- Directions for this task -
Output all of the data verbatim.

- Collected data -
::::

(** * studentInfoSystem: the database service and the route handlers

    A shallow embedding of [database.py] (class [DatabaseService]) and of the
    route handlers of [app.py].

    The hosted relational store is a record of typed tables.  Every
    [.execute()] of the table client is one remote request: it is logged, it
    may fail (the failure schedule is part of the state) and, when it does
    not, it reads or rewrites exactly one table.  Python code is written in a
    state-and-exception monad whose state is the store together with what the
    program prints and flashes.

    A Python string is held as its UTF-8 encoding, one [ascii] per byte;
    [len] counts its code points ([py_len]).  Floats are exact rationals.
    All of [DatabaseService] is modelled; of [app.py],
    [select_class_section] and [ai_academic_stats] are left out. *)

From Stdlib Require Import ZArith QArith Qabs Qround Ascii String Lia Lqa.
From stdpp Require Import base decidable option list sorting strings gmap pretty.

Local Open Scope Z_scope.

(** ** Python values used by the program *)

(** Exceptions that can occur in the modelled code.  All of them are
    subclasses of Python's [Exception]. *)
Inductive exn :=
  | APIError (msg : string)      (* the table client failed to run a request *)
  | NameError (name : string)
  | KeyError (key : string)
  | ValueError (msg : string).

Definition str_exn (e : exn) : string :=
  match e with
  | APIError msg => msg
  | NameError name => "name '" +:+ name +:+ "' is not defined"
  | KeyError key => "'" +:+ key +:+ "'"
  | ValueError msg => msg
  end.

Inductive outcome (A : Type) :=
  | Ret (a : A)
  | Raise (e : exn).
Arguments Ret {A} a.
Arguments Raise {A} e.

Definition raises {A} (o : outcome A) : Prop :=
  match o with Ret _ => False | Raise _ => True end.

(** A Python [dict] with string keys: an association list in insertion order
    (the order in which [items()] and [values()] iterate).  Writing an
    existing key replaces its value in place; a new key goes to the end. *)
Module PyDict.
Definition t (V : Type) := list (string * V).

Definition empty {V} : t V := [].

Fixpoint get {V} (k : string) (d : t V) : option V :=
  match d with
  | [] => None
  | (k', v) :: d' => if decide (k' = k) then Some v else get k d'
  end.

Fixpoint set {V} (k : string) (v : V) (d : t V) : t V :=
  match d with
  | [] => [(k, v)]
  | (k', v') :: d' =>
      if decide (k' = k) then (k', v) :: d' else (k', v') :: set k v d'
  end.

Definition keys {V} (d : t V) : list string := d.*1.
Definition values {V} (d : t V) : list V := d.*2.
Definition items {V} (d : t V) : list (string * V) := d.
Definition len {V} (d : t V) : nat := length d.

(** Truth value of a dict: non-empty. *)
Definition truthy {V} (d : t V) : bool :=
  match d with [] => false | _ => true end.

(** [d.get(k, default)] *)
Definition get_default {V} (k : string) (default : V) (d : t V) : V :=
  match get k d with Some v => v | None => default end.

(** What the interpreter maintains: no key occurs twice. *)
Definition wf {V} (d : t V) : Prop := NoDup (keys d).
End PyDict.

(** ** The store *)

(** [datetime.now()] is an abstract instant: the number of the call. *)
Definition timestamp := nat.
Bind Scope nat_scope with timestamp.

Module User.
Record t := mk {
  id : Z;
  username : string;
  password_hash : string;
  role : string;
  student_id : option Z;
  created_at : timestamp
}.
End User.

Module Student.
Record t := mk {
  id : Z;
  name : string;
  age : Z;
  class : string;
  section : string;
  face_data : option string;
  created_at : timestamp;
  updated_at : timestamp
}.

Definition set_face_data (f : option string) (now : timestamp) (s : t) : t :=
  mk (id s) (name s) (age s) (class s) (section s) f (created_at s) now.
End Student.

Module Teacher.
Record t := mk {
  id : Z;
  name : string;
  subject : string;
  created_at : timestamp;
  updated_at : timestamp
}.
End Teacher.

::::

- Output for this exercise -
(** * studentInfoSystem: the database service and the route handlers

    A shallow embedding of [database.py] (class [DatabaseService]) and of the
    route handlers of [app.py].

    The hosted relational store is a record of typed tables.  Every
    [.execute()] of the table client is one remote request: it is logged, it
    may fail (the failure schedule is part of the state) and, when it does
    not, it reads or rewrites exactly one table.  Python code is written in a
    state-and-exception monad whose state is the store together with what the
    program prints and flashes.

    A Python string is held as its UTF-8 encoding, one [ascii] per byte;
    [len] counts its code points ([py_len]).  Floats are exact rationals.
    All of [DatabaseService] is modelled; of [app.py],
    [select_class_section] and [ai_academic_stats] are left out. *)

From Stdlib Require Import ZArith QArith Qabs Qround Ascii String Lia Lqa.
From stdpp Require Import base decidable option list sorting strings gmap pretty.

Local Open Scope Z_scope.

(** ** Python values used by the program *)

(** Exceptions that can occur in the modelled code.  All of them are
    subclasses of Python's [Exception]. *)
Inductive exn :=
  | APIError (msg : string)      (* the table client failed to run a request *)
  | NameError (name : string)
  | KeyError (key : string)
  | ValueError (msg : string).

Definition str_exn (e : exn) : string :=
  match e with
  | APIError msg => msg
  | NameError name => "name '" +:+ name +:+ "' is not defined"
  | KeyError key => "'" +:+ key +:+ "'"
  | ValueError msg => msg
  end.

Inductive outcome (A : Type) :=
  | Ret (a : A)
  | Raise (e : exn).
Arguments Ret {A} a.
Arguments Raise {A} e.

Definition raises {A} (o : outcome A) : Prop :=
  match o with Ret _ => False | Raise _ => True end.

(** A Python [dict] with string keys: an association list in insertion order
    (the order in which [items()] and [values()] iterate).  Writing an
    existing key replaces its value in place; a new key goes to the end. *)
Module PyDict.
Definition t (V : Type) := list (string * V).

Definition empty {V} : t V := [].

Fixpoint get {V} (k : string) (d : t V) : option V :=
  match d with
  | [] => None
  | (k', v) :: d' => if decide (k' = k) then Some v else get k d'
  end.

Fixpoint set {V} (k : string) (v : V) (d : t V) : t V :=
  match d with
  | [] => [(k, v)]
  | (k', v') :: d' =>
      if decide (k' = k) then (k', v) :: d' else (k', v') :: set k v d'
  end.

Definition keys {V} (d : t V) : list string := d.*1.
Definition values {V} (d : t V) : list V := d.*2.
Definition items {V} (d : t V) : list (string * V) := d.
Definition len {V} (d : t V) : nat := length d.

(** Truth value of a dict: non-empty. *)
Definition truthy {V} (d : t V) : bool :=
  match d with [] => false | _ => true end.

(** [d.get(k, default)] *)
Definition get_default {V} (k : string) (default : V) (d : t V) : V :=
  match get k d with Some v => v | None => default end.

(** What the interpreter maintains: no key occurs twice. *)
Definition wf {V} (d : t V) : Prop := NoDup (keys d).
End PyDict.

(** ** The store *)

(** [datetime.now()] is an abstract instant: the number of the call. *)
Definition timestamp := nat.
Bind Scope nat_scope with timestamp.

Module User.
Record t := mk {
  id : Z;
  username : string;
  password_hash : string;
  role : string;
  student_id : option Z;
  created_at : timestamp
}.
End User.

Module Student.
Record t := mk {
  id : Z;
  name : string;
  age : Z;
  class : string;
  section : string;
  face_data : option string;
  created_at : timestamp;
  updated_at : timestamp
}.

Definition set_face_data (f : option string) (now : timestamp) (s : t) : t :=
  mk (id s) (name s) (age s) (class s) (section s) f (created_at s) now.
End Student.

Module Teacher.
Record t := mk {
  id : Z;
  name : string;
  subject : string;
  created_at : timestamp;
  updated_at : timestamp
}.
End Teacher.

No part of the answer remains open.